Alles, was Sie schon immer über Punk wissen wollten

(BUT WERE AFRAID TO ASK)
VON KLAUS ABELMANN

Die Party
Votze schmeißt 'ne Destruktiv-Party. Im Elternhaus. Und man ist zu diesem einmaligen subkulturellen Ereignis geladen. Niemand läßt sich die Show entgehen: Die vulgär-Avantgardisten von JULIA und ROSA werden kommen, die Politicos, die Sympathicos und natürlich die '77er Hardcore Kids.
Votzes Parties sind legendär, Votze selber ist legendär. Wohlgemerkt: Votze ist ein ER, nebenberuflich Bassist der hannoverschen Punk-Gruppe KONDENSATORS. Angeblich gibt es diesmal sogar einen konkreten Anlaß für die Festivität, Votzes Freundin "das Schwein", wohlgemerkt nicht etwa "die Sau", ist mal wieder älter geworden. Aber das kümmert keinen, wie "die aussieht". Konrad, so der Taufname unseres charmanten Gastgebers, ist beileibe kein gewöhnlicher Sterblicher. Sein Familienname wird in linken Kreisen mit Ehrfurcht geraunt: KITTNER! Genau, der Salon-Bolschewist!

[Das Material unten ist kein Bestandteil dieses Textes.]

(** X21.  The two validation guards compared.  The older page rejects
    what the newer page rejects and, in addition, an amount that is the
    number NaN; on every form whose amount is a text, as the amount
    input delivers it, the two guards agree. *)
Theorem FinanceTracker_rejected_compared (f : Row) :
  FinanceTracker.rejected f
  = rejected f || match amount f with AmtNum NaN => true | _ => false end.
Proof.
  unfold FinanceTracker.rejected, rejected, FinanceTracker.truthy_amount.
  destruct (truthy_string (date f)); [|done]. cbn [negb orb].
  destruct (amount f) as [[z|]|s]; simpl.
  - destruct (z =? 0)%Z; done.
  - done.
  - unfold truthy_string. destruct (String.eqb s ""); done.
Qed.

Und dorthin will mich LSD, seines Zeichens Underground-Poet, ROSA-Gitarrist und Hannovers größter Lou Reed Verehrer, führen.
Als ich am Hauptbahnhof eintreffe, ist er gerade dabei, nach kleinen Punx der 3. Generation zu treten, die versuchen, neben ihm stehen zu dürfen.

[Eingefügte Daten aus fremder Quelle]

(** C6 at [BloomFilter(50, 0.1)] after ["hello"] was added: ["hello"] is
    reported, ["goodbye"] is not, and neither query changes the instance. *)
Lemma might_contain_pure_membership_witness :
  let once := snd (add Py.hello Py.filter_50) in
  wf once
  /\ canonical_bytes Py.goodbye = Ok (bytes_of_literal "'goodbye'")
  /\ might_contain Py.hello once = (Ok true, once)
  /\ might_contain Py.goodbye once = (Ok false, once)
  /\ exists indices r,
       fst (_get_hashes Py.goodbye once) = Ok indices
       /\ might_contain Py.goodbye once = (Ok r, once)
       /\ (r = true <->
           Forall (fun index => bit_is_set (_bit_array once) index = true) indices).
Proof.
  intros once.
  assert (H1 : wf once) by (apply add_wf; prove_wf).
  assert (H2 : canonical_bytes Py.goodbye = Ok (bytes_of_literal "'goodbye'"))
    by (vm_compute; reflexivity).
  split; [exact H1|]. split; [exact H2|].
  split; [vm_compute; reflexivity|]. split; [vm_compute; reflexivity|].
  destruct (might_contain_pure_membership once Py.goodbye) as (_ & _ & H & _).
  exact (H _ H1 H2).
Defined.


(** C10 at [BloomFilter(50, 0.1)]: the bits ["hello"] set are still set
    after further calls, and [clear] zeroes the thirty bytes. *)
Lemma bits_only_grow_witness :
  let once := snd (add Py.hello Py.filter_50) in
  let later := after_calls [CallAdd Py.world; CallMightContain Py.goodbye] once in
  bit_is_set (_bit_array once) 180 = true
  /\ bit_is_set (_bit_array later) 180 = true
  /\ length (_bit_array later) = 30%nat
  /\ clear later = (Ok tt, Py.filter_50).
Proof.
  intros once later.
  assert (H1 : bit_is_set (_bit_array once) 180 = true) by (vm_compute; reflexivity).
  destruct (bits_only_grow once [CallAdd Py.world; CallMightContain Py.goodbye])
    as (Hlen & _ & Hset & Hclear).
  split; [exact H1|]. split; [exact (Hset 180 H1)|].
  split; [exact Hlen|].
  vm_compute. reflexivity.
Defined.

(** C2 at its failing input.  On [BloomFilter(50, 0.1)] the first
    [add("hello")] sets four new bits and the counter becomes 1; the
    second finds them all set, so [indices_set] stays [False] and the
    counter stays 1.  The third call of [test_add_duplicates] behaves the
    same: after ["hello"], ["world"], ["hello"] the counter is 2. *)
Lemma add_twice_counts_once :
  let once := snd (add Py.hello Py.filter_50) in
  let twice := snd (add Py.hello once) in
  let thrice := snd (add Py.hello (snd (add Py.world once))) in
  fst (add Py.hello Py.filter_50) = Ok tt
  /\ fst (add Py.hello once) = Ok tt
  /\ fst (__len__ once) = Ok 1
  /\ fst (__len__ twice) = Ok 1
  /\ twice = once
  /\ fst (__len__ thrice) = Ok 2.
Proof. vm_compute. repeat split; reflexivity. Qed.

(** C8 at its failing input.  [repr(Bad())] raises [RuntimeError]; the
    handler of [_get_hashes] formats the item into its message, which
    calls [repr] again, so [RuntimeError] and not [TypeError] leaves
    [add]; the instance is unchanged.  An object whose [__str__] returns
    does get the [TypeError]. *)
Lemma add_unreprable_raises_repr_error :
  add Py.bad Py.filter_50 = (Raise RuntimeError, Py.filter_50)
  /\ add (PyTuple [PyInt 1; Py.bad]) Py.filter_50
     = (Raise RuntimeError, Py.filter_50)
  /\ add (PyObject 3 (Raise RuntimeError) (Some (Ok (pystr_of_literal "Bad"))))
         Py.filter_50
     = (Raise TypeError, Py.filter_50)
  /\ add (PyObject 4 (Ok [0xD800]) None) Py.filter_50
     = (Raise TypeError, Py.filter_50).
Proof. vm_compute. repeat split; reflexivity. Qed.

(** ** Canonical bytes of the Python items *)

Lemma utf8_encode_char_below_surrogates (c : Z) :
  c < 0xD800 -> exists bs, utf8_encode_char c = Ok bs.
Proof.
  intros Hc. unfold utf8_encode_char.
  destruct (c <? 0x80); [eauto|]. destruct (c <? 0x800); [eauto|].
  destruct (Z.ltb_spec c 0x10000); [|lia].
  destruct (Z.leb_spec 0xD800 c); [lia|]. simpl. eauto.
Qed.

Lemma utf8_encode_below_surrogates (s : pystr) :
  Forall (fun c => c < 0xD800) s -> exists bs, utf8_encode s = Ok bs.
Proof.
  induction 1 as [|c s Hc _ (bs' & IH)]; [exists []; reflexivity|].
  destruct (utf8_encode_char_below_surrogates c Hc) as (bs & Hbs).
  exists (bs ++ bs'). cbn [utf8_encode]. rewrite Hbs, IH. reflexivity.
Qed.

(** Encoding a text that starts with an ASCII character. *)
Lemma utf8_encode_ascii_head (c : Z) (s : pystr) :
  (c <? 0x80) = true ->
  utf8_encode (c :: s)
  = match utf8_encode s with
    | Ok bs => Ok (byte_of_Z c :: bs)
    | Raise e => Raise e
    end.
Proof.
  intros Hc. cbn [utf8_encode]. unfold utf8_encode_char. rewrite Hc. reflexivity.
Qed.

Lemma hex_digit_small (n : Z) : n < 16 -> hex_digit n < 256.
Proof. intros Hn. unfold hex_digit. destruct (n <? 10); lia. Qed.

Lemma repr_char_small (quote c : Z) :
  quote < 256 -> c < 256 -> Forall (fun x => x < 256) (repr_char quote c).
Proof.
  intros Hq Hc. unfold repr_char.
  assert (H1 : hex_digit (c / 16) < 256)
    by (apply hex_digit_small, Z.div_lt_upper_bound; lia).
  assert (H2 : hex_digit (c mod 16) < 256)
    by (apply hex_digit_small, Z.mod_pos_bound; lia).
  repeat match goal with
         | |- context [if ?b then _ else _] => destruct b
         end;
    repeat constructor; lia.
Qed.

Lemma str_quote_cases (s : pystr) : str_quote s = 34 \/ str_quote s = 39.
Proof. unfold str_quote. destruct (_ && _); auto. Qed.

Lemma repr_str_small (s : pystr) :
  Forall (fun c => c < 256) s -> Forall (fun c => c < 256) (repr_str s).
Proof.
  intros Hs. unfold repr_str.
  assert (Hq : str_quote s < 256) by (destruct (str_quote_cases s); lia).
  revert Hq. generalize (str_quote s). intros quote Hq.
  apply Forall_app. split; [repeat constructor; assumption|].
  apply Forall_app. split; [|repeat constructor; assumption].
  induction Hs as [|c s Hc _ IH]; [constructor|].
  cbn [map concat]. apply Forall_app. split; [|exact IH].
  apply repr_char_small; assumption.
Qed.

Lemma code_points_small (s : string) : Forall (fun c => c < 256) (code_points s).
Proof.
  unfold code_points. apply Forall_map, Forall_forall. intros b _.
  apply byte_to_Z_range.
Qed.

(** The canonical bytes of a [str] exist and start with a quote, single
    ([x27]) or double ([x22]). *)
Lemma repr_bytes_str (s : string) :
  exists bs,
    canonical_bytes (PyStr s) = Ok (x27 :: bs)
    \/ canonical_bytes (PyStr s) = Ok (x22 :: bs).
Proof.
  unfold canonical_bytes. cbn [repr py_host py_repr].
  destruct (utf8_encode_below_surrogates (repr_str (code_points s))) as (bs & Hbs).
  { eapply Forall_impl; [apply repr_str_small, code_points_small|].
    intros c Hc. cbv beta in Hc. lia. }
  rewrite Hbs. unfold repr_str in Hbs. cbn [app] in Hbs.
  destruct (str_quote_cases (code_points s)) as [Hq|Hq]; rewrite Hq in Hbs;
    rewrite utf8_encode_ascii_head in Hbs by reflexivity;
    destruct (utf8_encode _) as [bs'|]; try discriminate;
    injection Hbs as <-; exists bs'; [right|left]; reflexivity.
Qed.

(** The canonical bytes of a [tuple], when it has any, start with a
    parenthesis ([x28]). *)
Lemma repr_bytes_tuple (items : list PyItem) (bs : bytes) :
  canonical_bytes (PyTuple items) = Ok bs -> exists bs', bs = x28 :: bs'.
Proof.
  unfold canonical_bytes. cbn [repr py_host py_repr].
  destruct (collect (map py_repr items)) as [parts|]; [|discriminate].
  assert (Hhead : exists tl, repr_tuple parts = 40 :: tl).
  { unfold repr_tuple. destruct parts as [|x [|y parts]]; cbn [app]; eauto. }
  destruct Hhead as (tl & ->).
  rewrite utf8_encode_ascii_head by reflexivity.
  destruct (utf8_encode tl) as [bs'|]; [|discriminate].
  intros [= <-]. exists bs'. reflexivity.
Qed.



(** ** The further properties at [BloomFilter(50, 0.1)] *)

(** X1 after an [add], an [add] that raises, a [clear] and another [add]. *)
Lemma invariant_at_any_time_witness :
  Py.construct (VInt 50) Py.tenth = Ok Py.filter_50
  /\ wf (after_ops [OpCall (CallAdd Py.hello); OpCall (CallAdd Py.bad); OpClear;
                    OpCall (CallAdd Py.world)] Py.filter_50).
Proof.
  assert (H : Py.construct (VInt 50) Py.tenth = Ok Py.filter_50)
    by (vm_compute; reflexivity).
  split; [exact H|].
  exact (invariant_at_any_time (VInt 50) Py.tenth None Py.filter_50 _ H).
Defined.

(** X3 at an object whose [__repr__] raises [RuntimeError]. *)
Lemma only_conversion_errors_witness :
  wf Py.filter_50
  /\ fst (add Py.bad Py.filter_50) = Raise RuntimeError
  /\ item_bytes Py.bad = Raise RuntimeError
  /\ snd (add Py.bad Py.filter_50) = Py.filter_50.
Proof.
  assert (H1 : wf Py.filter_50) by prove_wf.
  assert (H2 : fst (add Py.bad Py.filter_50) = Raise RuntimeError)
    by (vm_compute; reflexivity).
  split; [exact H1|]. split; [exact H2|].
  exact (proj1 (only_conversion_errors Py.filter_50 Py.bad RuntimeError H1) H2).
Defined.

(** X4: ["hello"] is reported once added, and still after ["world"]. *)
Lemma positive_answers_are_stable_witness :
  let once := snd (add Py.hello Py.filter_50) in
  let later := after_calls [CallAdd Py.world; CallLen; CallAdd Py.bad] once in
  fst (might_contain Py.hello once) = Ok true
  /\ might_contain Py.hello later = (Ok true, later).
Proof.
  intros once later.
  assert (H : fst (might_contain Py.hello once) = Ok true)
    by (vm_compute; reflexivity).
  split; [exact H|].
  exact (positive_answers_are_stable once Py.hello _ H).
Defined.

(** X5: the first [add] of ["hello"] counts, ["hello"] was not reported. *)
Lemma add_counts_unreported_items_witness :
  wf Py.filter_50
  /\ hashable Py.hello
  /\ might_contain Py.hello Py.filter_50 = (Ok false, Py.filter_50)
  /\ exists reported,
       might_contain Py.hello Py.filter_50 = (Ok reported, Py.filter_50)
       /\ fst (add Py.hello Py.filter_50) = Ok tt
       /\ _items_added_count (snd (add Py.hello Py.filter_50))
          = _items_added_count Py.filter_50 + (if reported then 0 else 1).
Proof.
  assert (H1 : wf Py.filter_50) by prove_wf.
  assert (H2 : hashable Py.hello)
    by (exists (bytes_of_literal "'hello'"); vm_compute; reflexivity).
  split; [exact H1|]. split; [exact H2|].
  split; [vm_compute; reflexivity|].
  exact (add_counts_unreported_items Py.filter_50 Py.hello H1 H2).
Defined.

(** X7: bit 180 is an index of ["hello"], bit 240 is beyond the bits. *)
Lemma set_bits_are_indices_of_items_witness :
  let later := after_calls [CallAdd Py.hello] Py.filter_50 in
  Py.construct (VInt 50) Py.tenth = Ok Py.filter_50
  /\ items_indices Py.filter_50 [Py.hello] = [180; 1; 62; 123]
  /\ (bit_is_set (_bit_array later) 180 = true
      <-> In 180 (items_indices Py.filter_50 ([] ++ [Py.hello])))
  /\ (240 <= 240 -> bit_is_set (_bit_array later) 240 = false).
Proof.
  intros later.
  assert (H : Py.construct (VInt 50) Py.tenth = Ok Py.filter_50)
    by (vm_compute; reflexivity).
  split; [exact H|]. split; [vm_compute; reflexivity|].
  assert (H0 : 0 <= 180) by lia. assert (H1 : 0 <= 240) by lia.
  split.
  - exact (proj1 (set_bits_are_indices_of_items (VInt 50) Py.tenth None Py.filter_50
                    [CallAdd Py.hello] 180 H H0)).
  - exact (proj2 (set_bits_are_indices_of_items (VInt 50) Py.tenth None Py.filter_50
                    [CallAdd Py.hello] 240 H H1)).
Defined.

(** X8: after ["hello"] and ["world"], ["goodbye"] is not reported: one of
    its indices is an index of neither. *)
Lemma reported_iff_indices_covered_witness :
  let later := after_calls [CallAdd Py.hello; CallAdd Py.world] Py.filter_50 in
  Py.construct (VInt 50) Py.tenth = Ok Py.filter_50
  /\ hashable Py.goodbye
  /\ might_contain Py.goodbye later = (Ok false, later)
  /\ exists answer,
       might_contain Py.goodbye later = (Ok answer, later)
       /\ (answer = true
           <-> incl (item_indices Py.filter_50 Py.goodbye)
                    (items_indices Py.filter_50 ([] ++ [Py.hello; Py.world]))).
Proof.
  intros later.
  assert (H1 : Py.construct (VInt 50) Py.tenth = Ok Py.filter_50)
    by (vm_compute; reflexivity).
  assert (H2 : hashable Py.goodbye)
    by (exists (bytes_of_literal "'goodbye'"); vm_compute; reflexivity).
  split; [exact H1|]. split; [exact H2|]. split; [vm_compute; reflexivity|].
  exact (reported_iff_indices_covered (VInt 50) Py.tenth None Py.filter_50
           [CallAdd Py.hello; CallAdd Py.world] Py.goodbye H1 H2).
Defined.

(** X9 at the new [BloomFilter(50, 0.1)] and ["hello"]. *)
Lemma new_filter_reports_nothing_witness :
  Py.construct (VInt 50) Py.tenth = Ok Py.filter_50
  /\ hashable Py.hello
  /\ might_contain Py.hello Py.filter_50 = (Ok false, Py.filter_50)
  /\ __contains__ Py.hello Py.filter_50 = (Ok false, Py.filter_50)
  /\ __len__ Py.filter_50 = (Ok 0, Py.filter_50)
  /\ _bit_array Py.filter_50 = repeat 0 (Z.to_nat (_num_bytes Py.filter_50)).
Proof.
  assert (H1 : Py.construct (VInt 50) Py.tenth = Ok Py.filter_50)
    by (vm_compute; reflexivity).
  assert (H2 : hashable Py.hello)
    by (exists (bytes_of_literal "'hello'"); vm_compute; reflexivity).
  split; [exact H1|]. split; [exact H2|].
  exact (new_filter_reports_nothing (VInt 50) Py.tenth None Py.filter_50 Py.hello
           H1 eq_refl H2).
Defined.

(** X10: ["hello"] then ["world"], against ["world"], ["hello"] and
    ["world"] again. *)
Lemma storage_depends_on_items_only_witness :
  let later := after_calls [CallAdd Py.hello; CallAdd Py.world] Py.filter_50 in
  let later' :=
    after_calls [CallAdd Py.world; CallLen; CallAdd Py.hello; CallAdd Py.world]
                Py.filter_50 in
  wf Py.filter_50
  /\ _bit_array later = _bit_array later'
  /\ fst (might_contain Py.goodbye later) = fst (might_contain Py.goodbye later').
Proof.
  intros later later'.
  assert (H1 : wf Py.filter_50) by prove_wf.
  assert (H2 : forall item : PyItem,
            In item (added_items [CallAdd Py.hello; CallAdd Py.world])
            <-> In item (added_items [CallAdd Py.world; CallLen; CallAdd Py.hello;
                                      CallAdd Py.world]))
    by (intros item; simpl; tauto).
  split; [exact H1|].
  destruct (storage_depends_on_items_only Py.filter_50 _ _ H1 H2) as [Ha Hq].
  split; [exact Ha | exact (Hq Py.goodbye)].
Defined.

LSD ist wirklich großartig, denn er glaubt an sich und sein Genie. Und er kann aussehen: Groß, schlank, seine schwarzen Haare fallen ihm ins Gesicht. In seinen besten Momenten umgibt ihn diese Aura von Verderben und Perversität, dann ist er, in New York, in einem dieser schmuddeligen Hotelzimmer, das Neonlicht flackert draußen an der Fassade, eine Frau liegt weinend zu seinen Füßen; er sagt zu ihr: Ich bin nicht deine Samenpumpe und liest weiter in seiner De Sade-Gesamtausgabe. Im Augenblick geht ihm jedoch diese Coolness etwas verloren, der Alkohol hat seine Wirkung getan.
Wir steigen in die Straßenbahn, LSD liebt das Straßenbahnfahren. Denn dort findet er ein Publikum für seine ONE MAN SHOWS, das seinen Attacken wehrlos ausgeliefert ist. Seine provokanten Ausführungen über die Endlösung der Gastarbeiterfrage, das Problem der deutschen Teilung und über neuen/alten Faschismus (wer hat schon jemals über die 2. Weltkriegslüge nachgedacht?) stoßen bei den Fahrgästen auf ungeteiltes Interesse; so viel Fensterscheiben gibt es gar nicht, um pikiert hinauszustarren, meine Herrschaften. Man denkt mit Wehmut an den Rockerterror in den Städten anderer Länder, als LSD endlich die Bahn verläßt.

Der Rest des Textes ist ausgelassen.